=== Begin Enclosure ===

(** X12.  [centerChar] treats the characters one by one: the cell of a
    character after the whole loop is its cell after the iteration of
    that character alone on the image as it was given. *)
Theorem centerChar_cells_independent (im : Image) (i : Z) :
  canvas im -> 0 <= i < nbCharacters ->
  exists im' imi,
    centerChar im = Ok im' /\ centerChar_body i im = Ok imi /\
    forall x y, 0 <= x <= 7 -> i * 8 <= y <= i * 8 + 7 ->
      getpixel im' (x, y) = getpixel imi (x, y).
Proof.
  intros Hc Hi.
  destruct (centerChar_cell im Hc) as (im' & Hrun & Hc' & Hsz & Hcell & _).
  destruct (centerChar_body_spec im i Hc Hi) as (imi & Hruni & Hszi & Hpxi).
  exists im', imi. split; [exact Hrun|]. split; [exact Hruni|].
  intros x y Hx Hy.
  assert (Hin : in_cell i x y = true) by (apply in_cell_true; lia).
  rewrite (getpixel_cell im' i x y Hc' Hi Hin).
  rewrite (getpixel_cell imi i x y (canvas_same_size _ _ Hc Hszi) Hi Hin).
  f_equal. rewrite (Hcell i x y Hi Hin), Hpxi. unfold shifted. rewrite Hin.
  reflexivity.
Qed.

Lemma centerChar_cells_independent_witness :
  canvas sample_sheet /\ 0 <= 65 < nbCharacters /\
  exists im' imi,
    centerChar sample_sheet = Ok im' /\ centerChar_body 65 sample_sheet = Ok imi /\
    forall x y, 0 <= x <= 7 -> 65 * 8 <= y <= 65 * 8 + 7 ->
      getpixel im' (x, y) = getpixel imi (x, y).
Proof.
  assert (Hi : 0 <= 65 < nbCharacters) by (unfold nbCharacters; lia).
  split; [exact canvas_sample_sheet|]. split; [exact Hi|].
  exact (centerChar_cells_independent sample_sheet 65 canvas_sample_sheet Hi).
Defined.

(** X13.  [centerChar] never adds an inked column: the width measured
    on a character after the loop is at most the width measured
    before. *)
Theorem centerChar_width_never_grows (im : Image) (i : Z) :
  canvas im -> 0 <= i < nbCharacters ->
  exists im' w w',
    centerChar im = Ok im' /\
    char_wsize im i = Ok w /\ char_wsize im' i = Ok w' /\ w' <= w.
Proof.
  intros Hc Hi.
  destruct (centerChar_cell im Hc) as (im' & Hrun & Hc' & Hsz & Hcell & _).
  exists im', (ink_width im i), (ink_width im' i).
  split; [exact Hrun|].
  split. { destruct Hc. unfold nbCharacters in *. apply char_wsize_spec; lia. }
  split. { destruct Hc'. unfold nbCharacters in *. apply char_wsize_spec; lia. }
  destruct (centered i) eqn:Hcen.
  - apply (ink_width_shifted im im' i (spaces_of (ink_width im i))).
    + apply spaces_of_range, ink_width_range.
    + intros x y Hin. rewrite (Hcell i x y Hi Hin), Hcen. reflexivity.
  - rewrite (ink_width_ext im' im i); [lia|].
    intros x y Hin. rewrite (Hcell i x y Hi Hin), Hcen. reflexivity.
Qed.

Lemma centerChar_width_never_grows_witness :
  canvas right_ink_sheet /\ 0 <= 65 < nbCharacters /\
  exists im' w w',
    centerChar right_ink_sheet = Ok im' /\
    char_wsize right_ink_sheet 65 = Ok w /\ char_wsize im' 65 = Ok w' /\ w' <= w.
Proof.
  assert (Hi : 0 <= 65 < nbCharacters) by (unfold nbCharacters; lia).
  split; [exact canvas_right_ink_sheet|]. split; [exact Hi|].
  exact (centerChar_width_never_grows right_ink_sheet 65 canvas_right_ink_sheet Hi).
Defined.

(** X14.  A character of width 7 or 8 is not moved: its cell holds
    after [centerChar] what it held before. *)
Theorem centerChar_keeps_wide_characters (im : Image) (i w : Z) :
  canvas im -> 0 <= i < nbCharacters ->
  char_wsize im i = Ok w -> 7 <= w ->
  exists im',
    centerChar im = Ok im' /\
    forall x y, 0 <= x <= 7 -> i * 8 <= y <= i * 8 + 7 ->
      getpixel im' (x, y) = getpixel im (x, y).
Proof.
  intros Hc Hi Hw H7.
  assert (Hw' : w = ink_width im i).
  { destruct Hc. unfold nbCharacters in *.
    rewrite char_wsize_spec in Hw by lia. congruence. }
  assert (Hs : spaces_of (ink_width im i) = 0).
  { apply spaces_of_zero. pose proof (ink_width_range im i). lia. }
  destruct (centerChar_cell im Hc) as (im' & Hrun & Hc' & Hsz & Hcell & _).
  exists im'. split; [exact Hrun|].
  intros x y Hx Hy. apply getpixel_ext; [exact Hsz|].
  rewrite (Hcell i) by (auto; apply in_cell_true; lia).
  rewrite Hs, Z.sub_0_r.
  destruct (centered i); [|reflexivity].
  destruct (Z.leb_spec 0 x); [reflexivity | lia].
Qed.

Lemma centerChar_keeps_wide_characters_witness :
  canvas sample_sheet /\ 0 <= 66 < nbCharacters /\
  char_wsize sample_sheet 66 = Ok 8 /\ 7 <= 8 /\
  exists im',
    centerChar sample_sheet = Ok im' /\
    forall x y, 0 <= x <= 7 -> 66 * 8 <= y <= 66 * 8 + 7 ->
      getpixel im' (x, y) = getpixel sample_sheet (x, y).
Proof.
  assert (Hi : 0 <= 66 < nbCharacters) by (unfold nbCharacters; lia).
  assert (Hw : char_wsize sample_sheet 66 = Ok 8) by (vm_compute; reflexivity).
  split; [exact canvas_sample_sheet|]. split; [exact Hi|]. split; [exact Hw|].
  split; [lia|].
  exact (centerChar_keeps_wide_characters sample_sheet 66 8 canvas_sample_sheet
           Hi Hw ltac:(lia)).
Defined.

(** X15.  [centerChar] keeps the size of the image, leaves the columns
    from 8 on (the probe column among them) and the rows past the last
    character as they were, and moves pixels along their row only: every
    value it leaves is 0 or a value the same row held, so a 0/255 image
    stays one. *)
Theorem centerChar_moves_within_rows (im : Image) :
  canvas im ->
  exists im',
    centerChar im = Ok im' /\
    xsize im' = xsize im /\ ysize im' = ysize im /\
    (forall x y, 8 <= x \/ nbCharacters * 8 <= y ->
       getpixel im' (x, y) = getpixel im (x, y)) /\
    (forall x y v, getpixel im' (x, y) = Ok v ->
       v = 0 \/ exists x0, getpixel im (x0, y) = Ok v).
Proof.
  intros Hc. destruct (centerChar_spec im Hc) as (im' & Hrun & Hsz & Hpx).
  exists im'. split; [exact Hrun|]. destruct Hsz as [Hsx Hsy].
  split; [exact Hsx|]. split; [exact Hsy|]. split.
  - intros x y Hout. apply getpixel_ext; [split; assumption|].
    rewrite Hpx. destruct Hout as [Hx|Hy].
    + unfold center_pixel, shifted.
      assert (Hcell : in_cell (y / 8) x y = false) by (unfold in_cell; pixel_cases).
      rewrite Hcell. destruct (_ && _); reflexivity.
    + apply center_pixel_outside. lia.
  - intros x y v Hget. apply getpixel_Ok in Hget as [Hin ->].
    rewrite (same_size_inside im im') in Hin by (split; assumption).
    apply inside_true in Hin.
    rewrite Hpx. unfold center_pixel, shifted.
    assert (Hs := spaces_of_range _ (ink_width_range im (y / 8))).
    set (s := spaces_of (ink_width im (y / 8))) in *.
    destruct (_ && _); [|right; exists x; apply getpixel_inside, inside_true; lia].
    destruct (in_cell (y / 8) x y) eqn:Hcell;
      [|right; exists x; apply getpixel_inside, inside_true; lia].
    destruct (Z.leb_spec 0 (x - s)); [|left; reflexivity].
    right. exists (x - s). apply getpixel_inside, inside_true. lia.
Qed.

Lemma centerChar_moves_within_rows_witness :
  canvas sample_sheet /\
  exists im',
    centerChar sample_sheet = Ok im' /\
    xsize im' = xsize sample_sheet /\ ysize im' = ysize sample_sheet /\
    (forall x y, 8 <= x \/ nbCharacters * 8 <= y ->
       getpixel im' (x, y) = getpixel sample_sheet (x, y)) /\
    (forall x y v, getpixel im' (x, y) = Ok v ->
       v = 0 \/ exists x0, getpixel sample_sheet (x0, y) = Ok v).
Proof.
  split; [exact canvas_sample_sheet|].
  exact (centerChar_moves_within_rows sample_sheet canvas_sample_sheet).
Defined.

=== End Enclosure ===

WORK TO COMPLETE: Whenever "Hpxi" occurs in a line of the entries, copy that line.

ANSWER SPACE:
  destruct (centerChar_body_spec im i Hc Hi) as (imi & Hruni & Hszi & Hpxi).
  f_equal. rewrite (Hcell i x y Hi Hin), Hpxi. unfold shifted. rewrite Hin.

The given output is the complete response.